Bevestiging vaste jurisprudentie terzake ingangsdatum (gewijzigde) onderhoudsverplichting
HR 6 februari 2015 , ECLI:NL:HR:2015:232
De Hoge Raad bevestigt de door hem reeds eerder geformuleerde regels met betrekking tot de door de feitenrechter te bepalen ingangsdatum van een (gewijzigde) onderhoudsverplichting, een en ander onder verwijzing naar zijn recente uitspraak van 25 april 2014, ECLI:NL:HR:2014:1001. Lees meer…
Bestuurdersaansprakelijkheid: rechter moet persoonlijk ernstig verwijt vaststellen
HR 6 februari 2015, ECLI:NL:HR:2015:246
Als een vennootschap tekortschiet in de nakoming van een verbintenis of een onrechtmatige daad pleegt, is uitgangspunt dat alleen de vennootschap aansprakelijk is voor daaruit voortvloeiende schade. Onder bijzondere omstandigheden is evenwel, naast voor aansprakelijkheid van die vennootschap, ook ruimte voor aansprakelijkheid van een bestuurder van de vennootschap. Voor het aannemen van zodanige aansprakelijkheid is vereist dat die bestuurder ter zake van de benadeling persoonlijk een ernstig verwijt kan worden gemaakt. Lees meer…
Hoge Raad gaat om: faillissement van vof impliceert niet tevens faillissement van de vennoten
HR 6 februari 2015, ECLI:NL:HR:2015:251 (Eiser/Bepro B.V.)
Het faillissement van een vof heeft niet steeds en noodzakelijkerwijs het faillissement van de vennoten tot gevolg. Vennoten (natuurlijke personen) die een verzoek hebben ingediend om toegelaten te worden tot de wettelijke schuldsaneringsregeling dienen dus niet zonder meer failliet verklaard te worden indien het faillissement van de vof wordt uitgesproken. Lees meer…
Misbruik van bevoegdheid curator tot opeising van onderpand (art. 58 Fw)
HR 6 februari 2015, ECLI:NL:HR:2015:228 (mr. Welage q.q./Rabobank)

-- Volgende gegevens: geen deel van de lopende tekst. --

(** * Arcade library: a shallow embedding of [arcade.h] and its properties

    The development follows the implementation part of
    [SuperJumpAdventure/arcade/arcade.h]: input edge detection, sprite
    movement and collision, image sprite loading, animated sprites, sprite
    groups and the pixel remapping of the flip / rotate utilities.

    Conventions.
    - A C [float] is an IEEE-754 binary32 value, modelled by [spec_float]
      with precision 24 and maximal exponent 128; every arithmetic
      operation rounds to nearest-even in that format.
    - A C [int] is a [Z].  Counters that the code increments are
      normalised with [Int.wrap], so that the 32-bit range is explicit; the
      index arithmetic of the pixel loops is exact, because the buffers it
      ranges over have a size that fits in an [int].
    - A pointer that may be [NULL] is an [option]; a function that updates
      its pointee returns the new pointee.
    - Heap blocks are identified by a natural number; the heap records the
      set of live blocks, so that leaks can be stated. *)

From Stdlib Require Import ZArith Lia Bool.
From Stdlib Require Import Floats.SpecFloat.
From stdpp Require Import gmap strings list.

Local Open Scope Z_scope.
Set Warnings "-clear-no-such-hyp".

(* ===================================================================== *)
(** * Part I: definitions *)
(* ===================================================================== *)

(** ** Machine integers *)

Module Int.

Definition min_signed : Z := - 2 ^ 31.
Definition max_signed : Z := 2 ^ 31 - 1.

(** Two's complement normalisation of a mathematical integer to [int]. *)
Definition wrap (z : Z) : Z := (z + 2 ^ 31) mod 2 ^ 32 - 2 ^ 31.

Definition in_range (z : Z) : Prop := min_signed <= z <= max_signed.

(** C's [%] truncates towards zero. *)
Definition rem (a b : Z) : Z := Z.rem a b.

End Int.

(** ** binary32 floating point *)

Module F32.

Definition prec : Z := 24.
Definition emax : Z := 128.

Abbreviation float := spec_float.

Definition add (a b : float) : float := SFadd prec emax a b.
Definition sub (a b : float) : float := SFsub prec emax a b.

(** [lit m e] is the binary32 value nearest to [m * 2^e]; it is used to
    write literals such as [0.5f = lit 1 (-1)]. *)
Definition lit (m e : Z) : float := binary_normalize prec emax m e false.

(** [(float)z] for an [int] z. *)
Definition of_int (z : Z) : float := lit z 0.

Definition zero : float := S754_zero false.

(** The C comparisons [a < b] and [a > b]; both are false on a NaN. *)
Definition lt (a b : float) : bool := SFltb a b.
Definition gt (a b : float) : bool :=
  match SFcompare a b with Some Gt => true | _ => false end.
Definition le (a b : float) : bool := SFleb a b.

Definition is_nan (a : float) : bool :=
  match a with S754_nan => true | _ => false end.

(** [(int)f]: truncation towards zero.  The conversion of a NaN, an
    infinity or a value outside the [int] range is undefined in C; the
    model returns [0] for the first two and the wrapped value for the last. *)
Definition to_int (f : float) : Z :=
  match f with
  | S754_finite s m e =>
      let mag := match e with
                 | Z0 => Zpos m
                 | Zpos _ => Zpos m * 2 ^ e
                 | Zneg _ => Zpos m / 2 ^ (- e)
                 end in
      Int.wrap (cond_Zopp s mag)
  | _ => 0
  end.

Arguments add : simpl never.
Arguments sub : simpl never.
Arguments lit : simpl never.
Arguments of_int : simpl never.
Arguments lt : simpl never.
Arguments gt : simpl never.
Arguments le : simpl never.
Arguments zero : simpl never.

End F32.

(** ** Sprites *)

Module ArcadeSprite.
Record t : Type := mk
  { x : F32.float; y : F32.float;
    width : F32.float; height : F32.float;
    vy : F32.float; vx : F32.float;
    color : Z;
    active : Z }.
Definition set_x (v : F32.float) (s : t) : t :=
  mk v (y s) (width s) (height s) (vy s) (vx s) (color s) (active s).
Definition set_y (v : F32.float) (s : t) : t :=
  mk (x s) v (width s) (height s) (vy s) (vx s) (color s) (active s).
Definition set_vy (v : F32.float) (s : t) : t :=
  mk (x s) (y s) (width s) (height s) v (vx s) (color s) (active s).
End ArcadeSprite.

Module ArcadeImageSprite.
(** [pixels] is [None] for a null pointer and otherwise the block that
    holds the packed pixels together with its contents. *)
Record t : Type := mk
  { x : F32.float; y : F32.float;
    width : F32.float; height : F32.float;
    vy : F32.float; vx : F32.float;
    pixels : option (nat * list Z);
    image_width : Z; image_height : Z;
    active : Z }.
Definition set_x (v : F32.float) (s : t) : t :=
  mk v (y s) (width s) (height s) (vy s) (vx s) (pixels s)
     (image_width s) (image_height s) (active s).
Definition set_y (v : F32.float) (s : t) : t :=
  mk (x s) v (width s) (height s) (vy s) (vx s) (pixels s)
     (image_width s) (image_height s) (active s).
Definition set_vy (v : F32.float) (s : t) : t :=
  mk (x s) (y s) (width s) (height s) v (vx s) (pixels s)
     (image_width s) (image_height s) (active s).
Definition set_vx (v : F32.float) (s : t) : t :=
  mk (x s) (y s) (width s) (height s) (vy s) v (pixels s)
     (image_width s) (image_height s) (active s).
Definition set_width (v : F32.float) (s : t) : t :=
  mk (x s) (y s) v (height s) (vy s) (vx s) (pixels s)
     (image_width s) (image_height s) (active s).
Definition set_height (v : F32.float) (s : t) : t :=
  mk (x s) (y s) (width s) v (vy s) (vx s) (pixels s)
     (image_width s) (image_height s) (active s).
Definition set_pixels (v : option (nat * list Z)) (s : t) : t :=
  mk (x s) (y s) (width s) (height s) (vy s) (vx s) v
     (image_width s) (image_height s) (active s).
Definition set_image_width (v : Z) (s : t) : t :=
  mk (x s) (y s) (width s) (height s) (vy s) (vx s) (pixels s)
     v (image_height s) (active s).
Definition set_image_height (v : Z) (s : t) : t :=
  mk (x s) (y s) (width s) (height s) (vy s) (vx s) (pixels s)
     (image_width s) v (active s).
Definition set_active (v : Z) (s : t) : t :=
  mk (x s) (y s) (width s) (height s) (vy s) (vx s) (pixels s)
     (image_width s) (image_height s) v.
End ArcadeImageSprite.

Module Sprite.

(** [static void move_sprite(ArcadeSprite *sprite, float gravity, int window_height)] *)
Definition move_sprite (sprite : option ArcadeSprite.t) (gravity : F32.float)
    (window_height : Z) : option ArcadeSprite.t :=
  match sprite with
  | None => None
  | Some s =>
      if ArcadeSprite.active s =? 0 then Some s else
      let s := ArcadeSprite.set_vy (F32.add (ArcadeSprite.vy s) gravity) s in
      let s := ArcadeSprite.set_y (F32.add (ArcadeSprite.y s) (ArcadeSprite.vy s)) s in
      let s := ArcadeSprite.set_x (F32.add (ArcadeSprite.x s) (ArcadeSprite.vx s)) s in
      let s := if F32.lt (ArcadeSprite.y s) F32.zero
               then ArcadeSprite.set_vy F32.zero (ArcadeSprite.set_y F32.zero s)
               else s in
      let s := if F32.gt (ArcadeSprite.y s)
                         (F32.sub (F32.of_int window_height) (ArcadeSprite.height s))
               then ArcadeSprite.set_vy F32.zero
                      (ArcadeSprite.set_y
                         (F32.sub (F32.of_int window_height) (ArcadeSprite.height s)) s)
               else s in
      Some s
  end.

(** [void arcade_move_sprite(ArcadeSprite *sprite, float gravity, int window_height)] *)
Definition arcade_move_sprite (sprite : option ArcadeSprite.t) (gravity : F32.float)
    (window_height : Z) : option ArcadeSprite.t :=
  match sprite with
  | Some _ => move_sprite sprite gravity window_height
  | None => None
  end.

(** [void arcade_move_image_sprite(ArcadeImageSprite *sprite, float gravity, int window_height)] *)
Definition arcade_move_image_sprite (sprite : option ArcadeImageSprite.t)
    (gravity : F32.float) (window_height : Z) : option ArcadeImageSprite.t :=
  match sprite with
  | None => None
  | Some s =>
      if ArcadeImageSprite.active s =? 0 then Some s else
      let s := ArcadeImageSprite.set_vy (F32.add (ArcadeImageSprite.vy s) gravity) s in
      let s := ArcadeImageSprite.set_y
                 (F32.add (ArcadeImageSprite.y s) (ArcadeImageSprite.vy s)) s in
      let s := ArcadeImageSprite.set_x
                 (F32.add (ArcadeImageSprite.x s) (ArcadeImageSprite.vx s)) s in
      let s := if F32.lt (ArcadeImageSprite.y s) F32.zero
               then ArcadeImageSprite.set_vy F32.zero
                      (ArcadeImageSprite.set_y F32.zero s)
               else s in
      let s := if F32.gt (ArcadeImageSprite.y s)
                         (F32.sub (F32.of_int window_height) (ArcadeImageSprite.height s))
               then ArcadeImageSprite.set_vy F32.zero
                      (ArcadeImageSprite.set_y
                         (F32.sub (F32.of_int window_height)
                                  (ArcadeImageSprite.height s)) s)
               else s in
      Some s
  end.

(** [static int check_collision(const ArcadeSprite *a, const ArcadeSprite *b)] *)
Definition check_collision (a b : option ArcadeSprite.t) : Z :=
  match a, b with
  | Some a, Some b =>
      if (ArcadeSprite.active a =? 0) || (ArcadeSprite.active b =? 0) then 0
      else if F32.lt (ArcadeSprite.x a) (F32.add (ArcadeSprite.x b) (ArcadeSprite.width b))
              && F32.gt (F32.add (ArcadeSprite.x a) (ArcadeSprite.width a)) (ArcadeSprite.x b)
              && F32.lt (ArcadeSprite.y a) (F32.add (ArcadeSprite.y b) (ArcadeSprite.height b))
              && F32.gt (F32.add (ArcadeSprite.y a) (ArcadeSprite.height a)) (ArcadeSprite.y b)
           then 1 else 0
  | _, _ => 0
  end.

De uitoefening door de curator van een voor hem uit art. 58 lid 1 Fw voortvloeiende bevoegdheid kan in de omstandigheden van het geval misbruik van bevoegdheid in de zin van art. 3:13 BW behelzen. Van een zodanig misbruik kan onder meer sprake zijn indien de curator, in aanmerking nemende de onevenredigheid tussen de betrokken belangen, naar redelijkheid niet tot die uitoefening heeft kunnen komen. Lees meer…
Kosten deskundige bijstand in administratieve fase onteigeningsgeding kunnen voor vergoeding in aanmerking komen
HR 6 februari 2015, ECLI:NL:HR:2015:250 (Onteigende/Gemeente Weert)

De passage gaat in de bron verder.